Por desgracia, sólo una parte de la información británica se ha dado a conocer hasta ahora. La que se ha abierto en los últimos años puede que sólo sea una muestra de lo mucho que sabía Londres no tanto de los hechos sino también de lo que había detrás de los hechos. Es, pues, de esperar que, en algún momento, las autoridades británicas se decidan a abrir lo recopilado por los servicios de espionaje (en particular MI6, Secret Intelligence Service) durante la guerra civil. Las catas realizadas en otras ramas (MI3) y los fondos de interceptación telegráfica y radiográfica (explotada por el Air Intelligence Service y su sucesor, el Air Staff, Intelligence) nos inducen a pensar que parece imposible que en los del MI6 pueda encontrarse material que permita arrastrar aún más por el fango la conducta de los Gobiernos de Baldwin y de Chamberlain en relación con la República española.

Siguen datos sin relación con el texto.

(* ===== verification/TlsProps.v ===== *)
(** * Properties of TLS

    The PRF is RFC 5246's; records are opened as they were sealed, in order, and
    only when their MAC agrees; the handshake reader does not depend on how
    messages are cut into records; both sides derive the same keys. And what the
    code lets through: a plaintext session, keys that the ClientHello reveals, a
    long ServerHello, data that does not fit one segment. *)
From Stdlib Require Import ZArith Lia Bool String.
From stdpp Require Import base list numbers option.
From S2P Require Import Prelude Cipher Aes Hash Bignum Tcp Nic Ipv6 NetProps X509 Stream Tls.
#[local] Set Default Goal Selector "!".
Open Scope Z_scope.
Open Scope carray_scope.

#[local] Opaque sha1_block sha256_transform md_feed md_hash aes128_encrypt_block aes128_decrypt_block.

(** * The PRF *)
(** RFC 5246, 5: [A(0) = seed], [A(i) = HMAC(secret, A(i-1))], and
    [P_hash = HMAC(secret, A(1) + seed) + HMAC(secret, A(2) + seed) + ...]. *)
Definition prf_A (secret seed : list Z) (i : nat) : list Z := Nat.iter i (rfc2104 sha256 secret) seed.
Definition p_hash (secret seed : list Z) (blocks : nat) : list Z :=
  concat (map (fun i => rfc2104 sha256 secret (prf_A secret seed i ++ seed)) (seq 1 blocks)).

Lemma prf_A_length secret seed i : length (prf_A secret seed (S i)) = 32%nat.
Proof. apply length_sha256. Qed.
Lemma pop_ok X i b r : ok h L bs fin X -> 0 <= i < 21 -> bs i = b :: r ->
  exists h1, bucket_pop h i = (h1, b) /\ links_only h h1 /\ ok h1 L (set_list bs i r) fin (b :: X).
Proof.
  intros Hok Hi Hbs. unfold bucket_pop. pose proof (ok_fl _ _ _ _ _ Hok i Hi) as Hfl.
  rewrite Hbs in Hfl. cbn [fl chain] in Hfl. destruct Hfl as (-> & Hb0 & Hfl).
  rewrite (proj2 (Z.eqb_neq _ _) Hb0). eexists. split; [done|]. split; [apply links_only_bucket|].
  pose proof (ok_len _ _ _ _ _ Hok) as Hlen. pose proof (ok_nd _ _ _ _ _ Hok i Hi) as Hnd.
  rewrite Hbs in Hnd. apply NoDup_cons in Hnd as [Hbr Hnd].
  pose proof (proj1 (ok_in _ _ _ _ _ Hok i b Hi) ltac:(rewrite Hbs; by apply elem_of_cons; left)) as (_ & _ & _ & Hbc).
  apply (ok_set_list X).
  - done.
  - apply links_only_bucket.
  - done.
  - cbn. by rewrite length_updZ.
  - intros j Hj Hne. rewrite nthZ_bucket by done. by rewrite (proj2 (Z.eqb_neq i j)) by lia.
  - done.
  - rewrite nthZ_bucket by done. by rewrite Z.eqb_refl.
  - done.
  - intros a. pose proof (ok_in _ _ _ _ _ Hok i a Hi) as Ha. rewrite Hbs in Ha. split.
    + intros Har. destruct (proj1 Ha ltac:(by apply elem_of_cons; right)) as (? & ? & ? & ?). splits; try done.
      rewrite elem_of_cons. intros [->|]; done.
    + intros (? & ? & [Hab Hx]%not_elem_of_cons & ?).
      pose proof (proj2 Ha (conj H (conj H0 (conj Hx H1)))) as [|]%elem_of_cons; done.
  - intros a Ha. rewrite not_elem_of_cons. split; [|by intros [_ ?]].
    intros HaX. split; [by intros ->|exact HaX].
Qed.
(** [C27] No wake-up is lost. When a task of a user program, whose thread-exit word is
    not set ([clear_child_tid] = 0), exits while its parent (the one task of the list
    with the child's [ppid]) is blocked in [sched_waitpid] for it or for any child (pid 0
    or -1), the child is a zombie with its status, the parent is ready and no longer
    waiting, and it stands at the end of the queue of the first online application
    processor with the least work ([destination]; the child's CPU when none is online),
    which is poked; the other queues stay. Queues are assumed shorter than 2^32 - 2. *)
Theorem exit_wakes_parent `{Machine} s Q c status p : let ch := sched_current s c in
  let s' := sched_exit s c status in
  queues s Q -> ch <> 0 -> is_user (get s ch) = true -> clear_child_tid (get s ch) = 0 ->
  ppid (get s ch) <> 0 -> p <> 0 -> p <> ch -> p ∈ g_tasks s -> pid (get s p) = ppid (get s ch) ->
  (forall t, t ∈ g_tasks s -> pid (get s t) = pid (get s p) -> t = p) ->
  waiting (get s p) = true -> state (get s p) = TASK_BLOCKED -> rq_cpu (get s p) = None ->
  wait_pid (get s p) = 0 \/ wait_pid (get s p) = 2 ^ 32 - 1 \/ wait_pid (get s p) = pid (get s ch) ->
  (forall i, len (Q i) + 1 < 4294967295) ->
  state (get s' ch) = TASK_ZOMBIE /\ exit_status (get s' ch) = status /\
  state (get s' p) = TASK_READY /\ waiting (get s' p) = false /\
  exists d, destination s Q c d /\
    queues s' (set_queue Q d (Q d ++ [p])) /\ Ipi (ap_lapic_id (core s d)) ∈ effects s'.
Proof.
  cbv zeta. set (ch := sched_current s c).
  intros HQ Hch Hu Htid Hpp Hp Hne Hin Hpid Huniq Hw Hst Hrq Hmatch Hall.
  pose proof (sched_find_task s p Hin Huniq) as Hparent. rewrite Hpid in Hparent.
  pose proof (least_loaded_destination s Q c HQ (fun i _ => Hall i)) as Hdest.
  set (d := default c (smp_least_loaded s)) in *. assert (len (Q d) + 1 < 4294967296) as Hlen by (specialize (Hall d); lia).
  assert (is_Some (cpus s !! d)) as Hd.
  { destruct Hdest as [[[_ (o & -> & _)] _]|[_ ->]]; [done|]. subst ch. unfold sched_current, core in Hch.
    destruct (cpus s !! c); [done|]. by cbn in Hch. }
  unfold sched_exit. fold ch. rewrite (proj2 (Z.eqb_neq ch 0) Hch), Hu, Htid. cbn [Z.eqb negb orb andb].
  set (s1 := put (put s ch (with_exit_status status)) ch (with_state TASK_ZOMBIE)).
  assert (Hg1 : forall a, get s1 a = if decide (a = ch) then with_state TASK_ZOMBIE (with_exit_status status (get s a)) else get s a).
  { intros a. unfold s1. rewrite get_put. destruct (decide (a = ch)) as [->|]; [by rewrite get_put_same|].
    rewrite get_put. by rewrite decide_False. }
  assert (HQ1 : queues s1 Q) by (by repeat apply queues_put).
  assert (Hfind : sched_find s1 (ppid (get s1 ch)) = p).
  { rewrite <- Hparent, Hg1. destruct (decide (ch = ch)) as [_|]; [|done]. apply sched_find_ext; [done|].
    intros a. rewrite Hg1. by destruct (decide (a = ch)). }
  assert (Hgp : get s1 p = get s p) by (rewrite Hg1; by rewrite decide_False).
  assert (Hch1 : ppid (get s1 ch) = ppid (get s ch) /\ pid (get s1 ch) = pid (get s ch))
    by (rewrite Hg1; by destruct (decide (ch = ch))).
  assert (Hwake : wake_waiting_parent s1 c ch = make_ready (put s1 p (with_waiting false)) c p).
  { unfold wake_waiting_parent. rewrite Hfind, (proj1 Hch1), (proj2 (Z.eqb_neq _ 0) Hpp), (proj2 (Z.eqb_neq p 0) Hp).
    rewrite Hgp, Hw, Hst, is_state_refl, (proj2 Hch1). cbn [negb andb].
    destruct Hmatch as [-> |[-> | ->]]; [done|done|]. by rewrite Z.eqb_refl, orb_true_r. }
  rewrite Hwake. set (s2 := put s1 p (with_waiting false)).
  assert (Hll : smp_least_loaded s2 = smp_least_loaded s).
  { apply smp_least_loaded_ext; [done|]. intros a. unfold s2. rewrite get_put, !Hg1.
    destruct (decide (a = p)) as [->|]; [by destruct (decide (p = ch))|by destruct (decide (a = ch))]. }
  pose proof (make_ready_spec s2 Q c p) as Hmr. cbv zeta in Hmr. rewrite Hll in Hmr. fold d in Hmr.
  destruct Hmr as (M1 & M2 & M3); try done.
  { by apply queues_put. }
  { unfold s2. rewrite get_put_same, Hgp. exact Hrq. }
  set (s3 := make_ready s2 c p) in *. clearbody s3.
  set (s4 := emit (SurfaceOwnerDied _) _).
  assert (H4 : (forall a, get s4 a = get s3 a) /\ (forall x, x ∈ effects s3 -> x ∈ effects s4)).
  { unfold s4. destruct (sched_pml4_is_shared _ _); split; try done; intros x Hx; cbn; rewrite ?elem_of_cons; auto. }
  destruct H4 as [H4 H5].
  assert (HQ4 : queues s4 (set_queue Q d (Q d ++ [p]))).
  { apply queues_emit. destruct (sched_pml4_is_shared _ _); [done|by apply queues_emit]. }
  clearbody s4. rewrite !H4.
  assert (Hf : forall {A} (f : task -> A) a, (forall v, f (off_queue v) = f v) ->
    f (get s3 a) = f (if decide (a = p) then with_state TASK_READY (get s2 a) else get s2 a)).
  { intros A f a Hfq. rewrite <- Hfq, M2. apply Hfq. }
  assert (Hc2 : get s2 ch = with_state TASK_ZOMBIE (with_exit_status status (get s ch))).
  { unfold s2. rewrite get_put. destruct (decide (ch = p)); [congruence|]. rewrite Hg1. by destruct (decide (ch = ch)). }
  splits.
  - rewrite Hf by done. destruct (decide (ch = p)); [congruence|]. by rewrite Hc2.
  - rewrite Hf by done. destruct (decide (ch = p)); [congruence|]. by rewrite Hc2.
  - rewrite Hf by done. by destruct (decide (p = p)).
  - rewrite Hf by done. destruct (decide (p = p)); [|done]. unfold s2. by rewrite get_put_same.
  - exists d. split; [exact Hdest|]. split; [exact HQ4|]. apply H5. rewrite M3. by apply elem_of_cons; left.
Qed.

(** * One task on two CPUs *)
(** The steps that interleave: a tick or an interrupt return on a CPU, and the
    futex calls of a CPU whose current task runs in user space. *)
Definition in_syscall (s : sys) (c : Z) : Prop :=
  is_user (get s (sched_current s c)) = true /\ state (get s (sched_current s c)) = TASK_RUNNING.
Inductive sched_step `{Machine} (s : sys) : sys -> Prop :=
| step_tick c rsp : is_Some (cpus s !! c) -> sched_step s (fst (sched_tick s c rsp))
| step_after_isr c rsp : is_Some (cpus s !! c) -> sched_step s (fst (sched_after_isr s c rsp))
| step_futex_wait c addr : in_syscall s c -> sched_step s (sched_futex_wait s c addr)
| step_futex_wake c addr max : in_syscall s c -> sched_step s (fst (sched_futex_wake s c addr max)).

(** No task is current on two CPUs. *)
Definition exclusive (s : sys) : bool :=
  forallb (fun c => forallb (fun d => (c =? d) || (sched_current s c =? 0)
                                      || negb (sched_current s c =? sched_current s d)) cpu_ids) cpu_ids.

Definition demo_task (p pp : Z) (st : task_state) (user : bool) (rsp : Z) : task :=
  Task p pp st 0 user false 0 0 4096 rsp 0 (replicate 32 0) 0 0 0 0 65536 false 0 None 0.
Definition demo_cpu (cur lapic : Z) : cpu := Cpu cur 0 0 0 0 true lapic 65536 0 0 None.
Definition demo_watchdog : watchdog := Watchdog (replicate 8 no_service) 0 0 0 true 0.
(** The desktop on the BSP, two user tasks on the APs 1 and 3, AP 2 idle. *)
Definition demo_smp : sys :=
  Sys {[100 := demo_task 0 0 TASK_RUNNING false 0; 200 := demo_task 1 0 TASK_RUNNING true 7000;
        300 := demo_task 2 1 TASK_RUNNING true 8000]}
      {[0 := demo_cpu 100 0; 1 := demo_cpu 200 1; 2 := demo_cpu 0 2; 3 := demo_cpu 300 3]}
      [100; 200; 300] 100 0 3 false 0 (replicate 64 (0, 0)) (replicate 64 (0, 0)) (replicate 64 (0, 0)) ∅
      demo_watchdog 0 [].
#[local] Instance demo_machine : Machine :=
  {| kernel_pml4 := 4096; smp_ap_idle_entry := 8192; vmm_user_range_ok := fun _ _ _ => true |}.

(** A task that blocks can be woken and resumed by another CPU before its own
    CPU has switched away. From a state in which every CPU runs its own task,
    a futex wait on CPU 1, a wake on CPU 3, a tick on CPU 2 and the return
    from the system call on CPU 1 leave one task current and running on CPUs 1
    and 2. *)
Theorem task_on_two_cpus : exclusive demo_smp = true /\
  exists s, rtc sched_step demo_smp s /\ sched_current s 1 = 200 /\ sched_current s 2 = 200 /\
    state (get s 200) = TASK_RUNNING /\ exclusive s = false.
Proof.
  split; [by vm_compute|].
  set (s1 := sched_futex_wait demo_smp 1 4096). set (s2 := fst (sched_futex_wake s1 3 4096 1)).
  set (s3 := fst (sched_tick s2 2 0)). set (s4 := fst (sched_after_isr s3 1 6000)). exists s4.
  assert (Hs : forall s c, match cpus s !! c with Some _ => true | None => false end = true -> is_Some (cpus s !! c)).
  { intros s c. destruct (cpus s !! c); [by eexists|done]. }
  split; [|by vm_compute].
  apply (rtc_l _ _ s1); [apply step_futex_wait; by vm_compute|].
  apply (rtc_l _ _ s2); [apply step_futex_wake; by vm_compute|].
  apply (rtc_l _ _ s3); [apply step_tick, Hs; by vm_compute|].
  apply (rtc_l _ _ s4); [apply step_after_isr, Hs; by vm_compute|]. apply rtc_refl.
Qed.
(** [groupby('name', sort=False)] yields the entities in first-seen order,
    each with its rows in table order. *)
Lemma groupby_name_entities (t : Table) :
  groupby_name t = map (fun e => (e, rows_of e t)) (entities t).
Proof.
  induction t as [|r t IH] using rev_ind; [reflexivity|].
  unfold groupby_name in *. rewrite fold_left_app, IH. cbn [fold_left].
  rewrite entities_snoc.
  destruct (name r) as [n|] eqn:Hn.
  - destruct (existsb (String.eqb n) (entities t)) eqn:Hin.
    + rewrite add_to_group_known;
        [| apply existsb_eqb_In, Hin | apply NoDup_entities].
      apply map_ext. intros e. rewrite rows_of_snoc.
      unfold name_is. rewrite Hn.
      destruct (String.eqb n e); [reflexivity | rewrite app_nil_r; reflexivity].
    + assert (Hnot : ~ In n (entities t)).
      { intros H. apply existsb_eqb_In in H. congruence. }
      rewrite add_to_group_new by exact Hnot.
      rewrite map_app. cbn [map]. apply f_equal2.
      * apply map_ext_in. intros e He. rewrite rows_of_snoc.
        unfold name_is. rewrite Hn.
        destruct (String.eqb n e) eqn:E; [|rewrite app_nil_r; reflexivity].
        apply String.eqb_eq in E. subst e. contradiction.
      * rewrite rows_of_snoc, (rows_of_unseen n t Hnot).
        unfold name_is. rewrite Hn, String.eqb_refl. reflexivity.
  - apply map_ext. intros e. rewrite rows_of_snoc.
    unfold name_is. rewrite Hn. rewrite app_nil_r. reflexivity.
Qed.

(* ===================================================================== *)
(** * Reshaping                                                           *)
(* ===================================================================== *)

Lemma map_flat_map {A B C} (f : B -> C) (g : A -> list B) (l : list A) :
  map f (flat_map g l) = flat_map (fun x => map f (g x)) l.
Proof.
  induction l as [|x l IH]; cbn; [reflexivity|].
  rewrite map_app, IH. reflexivity.
Qed.

Lemma flat_map_map {A B C} (f : A -> B) (g : B -> list C) (l : list A) :
  flat_map g (map f l) = flat_map (fun x => g (f x)) l.
Proof.
  induction l as [|x l IH]; cbn; [reflexivity|].
  rewrite IH. reflexivity.
Qed.

(** Stacking the six means of one group and relabelling them. *)
Lemma stack_one_group (e : string) (m : string -> option Q) :
  map (fun x => match x with
                | (n, level_1, v) =>
                    mkTidy n (replace percent_columns horizon_labels level_1) v
                end)
      (flat_map (fun cv => match snd cv with
                           | Some v => [(e, fst cv, v)]
                           | None => []
                           end)
                (map (fun c => (c, m c)) percent_columns))
  = flat_map (fun ch => match m (fst ch) with
                        | Some v => [mkTidy e (snd ch) v]
                        | None => []
                        end)
             (combine percent_columns horizon_labels).
Proof.
  cbn.
  destruct (m "quote.USD.percent_change_1h"), (m "quote.USD.percent_change_24h"),
           (m "quote.USD.percent_change_7d"), (m "quote.USD.percent_change_30d"),
           (m "quote.USD.percent_change_60d"), (m "quote.USD.percent_change_90d");
    reflexivity.
Qed.

(** [transform_data] lists the entities in first-seen order, each with
    the means of its own rows. *)
Lemma transform_data_by_entity (t : Table) :
  transform_data t = flat_map (fun e => tidy_rows e (rows_of e t)) (entities t).
Proof.
  unfold transform_data, stack, grouped_mean.
  rewrite groupby_name_entities, map_map, flat_map_map, map_flat_map.
  apply flat_map_ext. intros e. cbn [fst snd].
  apply (stack_one_group e (fun c => mean (map (column c) (rows_of e t)))).
Qed.

(* ===================================================================== *)
(** * Means                                                               *)
(* ===================================================================== *)






(* ===================================================================== *)
(** * The reshaper                                                        *)
(* ===================================================================== *)




(** Entities come out in the order in which the table first shows them. *)
Example transform_keeps_first_seen_order :
  map tidy_name
      (transform_data
         [ mkRow (Some "Tether") (Some 1%Q) None None None None None [];
           mkRow (Some "Bitcoin") (Some 3%Q) None None None None None [];
           mkRow (Some "Tether") (Some 2%Q) None None None None None [] ])
  = ["Tether"; "Bitcoin"].
Proof. reflexivity. Qed.

(* ===================================================================== *)
(** * The filter                                                          *)
(* ===================================================================== *)



Lemma filter_names (value : string) (dataframe : Table) (r : Row) :
  In r (filter (name_is value) dataframe) <-> In r dataframe /\ name r = Some value.
Proof.
  rewrite filter_In. unfold name_is. split; intros [Hin H]; (split; [exact Hin|]).
  - destruct (name r) as [n|]; [|discriminate].
    apply String.eqb_eq in H. congruence.
  - rewrite H. apply String.eqb_refl.
Qed.

(** C6 fails on the code: for the name made of [Bitcoin] and a final
    backslash, the expression given to [query] is [name == ] followed by a
    literal whose closing quote the backslash takes away; the expression
    is not Python and [filter_coin_data] raises, whatever the table holds,
    where the specification promises an empty result. *)
Theorem filter_coin_data_raises_on_backslash (dataframe : Table) :
  filter_coin_data dataframe bitcoin_backslash = Raise SyntaxError.
Proof. reflexivity. Qed.

(** The escapes of the literal also change which rows are kept: asked for
    the name with two backslashes, the filter returns the row whose name
    has one. *)
Example filter_coin_data_reads_escapes :
  filter_coin_data [named a_backslash_b; named a_2backslash_b] a_2backslash_b
  = Ok [named a_backslash_b].
Proof. reflexivity. Qed.

Example filter_coin_data_no_match :
  filter_coin_data [named "Bitcoin"; named "Ethereum"] "bitcoin" = Ok [].
Proof. reflexivity. Qed.

(* ===================================================================== *)
(** * More on the fetcher and the store                                   *)
(* ===================================================================== *)

(** What [save_data] does once [json_normalize] has accepted the data. *)
Lemma save_data_normalized (data : json) (df0 : DataFrame) (save_csv : bool) (w : World) :
  json_normalize data = Ok df0 ->
  save_data data save_csv w =
  (Ok tt,
   mkWorld (remote w) (requests_sent w) (now w)
           (if save_csv
            then Some (match output_file w with
                       | None =>
                           header_line (Frame.setitem df0 "timestamp" (Stamp (now w)))
                           :: rows (Frame.setitem df0 "timestamp" (Stamp (now w)))
                       | Some lines =>
                           lines ++ rows (Frame.setitem df0 "timestamp" (Stamp (now w)))
                       end)
            else output_file w)
           (Frame.setitem df0 "timestamp" (Stamp (now w))) (trace w)).
Proof.
  intros H. unfold save_data, bind, lift. rewrite H.
  destruct w as [rm sent t file df tr]; cbn.
  destruct save_csv; [|reflexivity].
  destruct file; reflexivity.
Qed.

Lemma save_data_refused (data : json) (e : exn) (save_csv : bool) (w : World) :
  json_normalize data = Raise e ->
  save_data data save_csv w = (Raise e, w).
Proof.
  intros H. unfold save_data, bind, lift. rewrite H. reflexivity.
Qed.

(** X1: whatever the endpoint does, one call of [fetch_data] sends exactly
    one request; it never sleeps, never retries, and leaves the clock, the
    file and [self.dataframe] as they were. *)
Theorem fetch_data_sends_one_request (w : World) :
  requests_sent (snd (fetch_data w)) = S (requests_sent w) /\
  fetch_attempts (trace (snd (fetch_data w))) = S (fetch_attempts (trace w)) /\
  sleeps (trace (snd (fetch_data w))) = sleeps (trace w) /\
  now (snd (fetch_data w)) = now w /\
  output_file (snd (fetch_data w)) = output_file w /\
  dataframe (snd (fetch_data w)) = dataframe w.
Proof.
  unfold fetch_data, try_except, bind, session_get.
  destruct (remote w (requests_sent w)) as [e|text].
  - destruct (existsb (isinstance e) [ConnectionError; Timeout; TooManyRedirects]);
      cbn; rewrite ?fetch_attempts_app, ?sleeps_app; cbn; repeat split; lia.
  - destruct text as [|doc]; cbn.
    + rewrite fetch_attempts_app, sleeps_app. cbn. repeat split; lia.
    + destruct doc as [| | | | |members]; cbn;
        try (rewrite fetch_attempts_app, sleeps_app; cbn; repeat split; lia).
      destruct (Dict.get "data" members); cbn;
        rewrite fetch_attempts_app, sleeps_app; cbn; repeat split; lia.
Qed.

(** X2: an exception of the request that is none of [ConnectionError],
    [Timeout], [TooManyRedirects] (a [ChunkedEncodingError], say) is not
    caught: it leaves [fetch_data], and a run that meets it at its first
    exchange ends with it before any sleep. *)
Theorem other_request_error_ends_run (w : World) (e : exn) (interval runs : nat) :
  remote w (requests_sent w) = Fails e ->
  transport_failure e = false ->
  0 < runs ->
  fetch_data w = (Raise e, after_get w) /\
  exists w',
    automate_data_pull interval runs w = (Raise e, w') /\
    sleeps (trace w') = sleeps (trace w) /\
    output_file w' = output_file w.
Proof.
  intros Hx He Hruns.
  assert (Hfetch : forall v, remote v (requests_sent v) = Fails e ->
                             fetch_data v = (Raise e, after_get v)).
  { intros v Hv. unfold fetch_data, try_except, bind, session_get. rewrite Hv.
    unfold transport_failure in He. rewrite He. reflexivity. }
  split; [apply Hfetch, Hx|].
  destruct runs as [|runs]; [lia|].
  eexists. unfold automate_data_pull, for_range. cbn [for_range_from].
  unfold bind at 1. unfold pull, bind, clock, print, emit.
  fold (logged (Print (RunPulling (0 + 1) (S runs) (now w))) w).
  rewrite (Hfetch (logged _ w)) by exact Hx.
  split; [reflexivity|]. cbn. rewrite !sleeps_app. cbn. split; [lia | reflexivity].
Qed.

Lemma other_request_error_ends_run_witness :
  fetch_data (sample_world (Fails ChunkedEncodingError) None)
  = (Raise ChunkedEncodingError, after_get (sample_world (Fails ChunkedEncodingError) None)) /\
  exists w',
    automate_data_pull 60 3 (sample_world (Fails ChunkedEncodingError) None)
    = (Raise ChunkedEncodingError, w') /\
    sleeps (trace w') = sleeps (trace (sample_world (Fails ChunkedEncodingError) None)) /\
    output_file w' = output_file (sample_world (Fails ChunkedEncodingError) None).
Proof.
  apply (other_request_error_ends_run (sample_world (Fails ChunkedEncodingError) None)
           ChunkedEncodingError 60 3);
    [reflexivity | reflexivity | lia].
Defined.

(** X3: [fetch_data] hands over the [data] member without looking at its
    shape; when it is a true value that is neither a list nor a dictionary
    (a non-empty string, a non-zero number, [true]) the guard lets it
    through, [json_normalize] refuses it with [NotImplementedError], and the
    iteration ends there: nothing is written and no sleep follows. *)
Theorem scalar_data_ends_iteration (w : World) (members : list (string * json))
        (data : json) (interval runs i : nat) :
  remote w (requests_sent w) = Responds (Parsed (JObj members)) ->
  Dict.get "data" members = Some data ->
  is_scalar data = true ->
  truthy data = true ->
  fetch_data w = (Ok data, after_get w) /\
  exists w',
    pull interval runs i w = (Raise NotImplementedError, w') /\
    output_file w' = output_file w /\
    dataframe w' = dataframe w /\
    sleeps (trace w') = sleeps (trace w).
Proof.
  intros Hx Hd Hs Ht.
  split; [apply (fetch_data_success w members); assumption|].
  eexists. unfold pull, bind, clock, print, emit.
  fold (logged (Print (RunPulling (i + 1) runs (now w))) w).
  rewrite (fetch_data_success (logged _ w) members data) by assumption.
  rewrite Ht.
  rewrite (save_data_refused data NotImplementedError)
    by (destruct data; try discriminate; reflexivity).
  split; [reflexivity|]. cbn. rewrite !sleeps_app. cbn.
  repeat split; lia.
Qed.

Nada de lo que antecede significa que durante la guerra civil no se hicieran análisis. Se realizaron en gran número, como ha puesto de relieve Cerdá, pero los británicos no supieron extraer de ellos conclusiones operativas de cara al futuro. Los abundantes estereotipos que se reflejan no sólo en los medios de la época sino también en los informes oficiales, militares, políticos y diplomáticos, dominaron muchas de las valoraciones. Había confianza en las propias fuerzas de cara a un eventual conflicto europeo y siempre se despreció lo que una guerra pequeña podía aportar a favor de la preparación para afrontarlo.
En una palabra, si se aceptan las preconcepciones y prejuicios de la clase dominante británica con peso en las decisiones de Whitehall, la ausencia de post mortems es fácilmente comprensible. De todas maneras, no hay demasiado que reprochar a los ingleses. En punto a análisis retrospectivos, Gran Bretaña nunca estuvo sola.
LOS CASOS DE FRANCIA E ITALIA
La opinión pública francesa había seguido con pasión los acontecimientos de España que produjeron inmensas convulsiones en los medios de comunicación (muy bien estudiadas por David Wingeate Pike), en el Gobierno y en los partidos políticos. Inventora de la no-intervención, en cuya ejecución inicial nunca faltó algún que otro «achuchón» británico, Francia acumuló a lo largo de la guerra un inmenso material sobre las más variadas perspectivas de la contienda. El EM, y en particular el Deuxième Bureau (servicio de inteligencia militar), siguieron con gran interés lo que ocurría. En atención, además, a los temores que despertaba la intervención italiana con su continuo chorro de envíos de material bélico a Franco, al torpedeo y hundimiento de mercantes con bandera neutral y a la acción en tierras españolas del Corpo Truppe Volontarie por el cual pasaron no menos de ochenta mil efectivos a lo largo del conflicto, en el EM siempre hubo voces, aunque no demasiadas, que sugirieron precaución y ayuda a la República. Las suficientes para que, a partir del otoño de 1937, el Gobierno Chautemps se decidiera a reabrir de manera no oficial la frontera franco-catalana. Y para que, a partir de diciembre del mismo año, un puerto próximo a Burdeos resultara accesible a la llegada del material bélico soviético sin el cual los republicanos no hubieran podido plantearse operaciones mínimamente ambiciosas.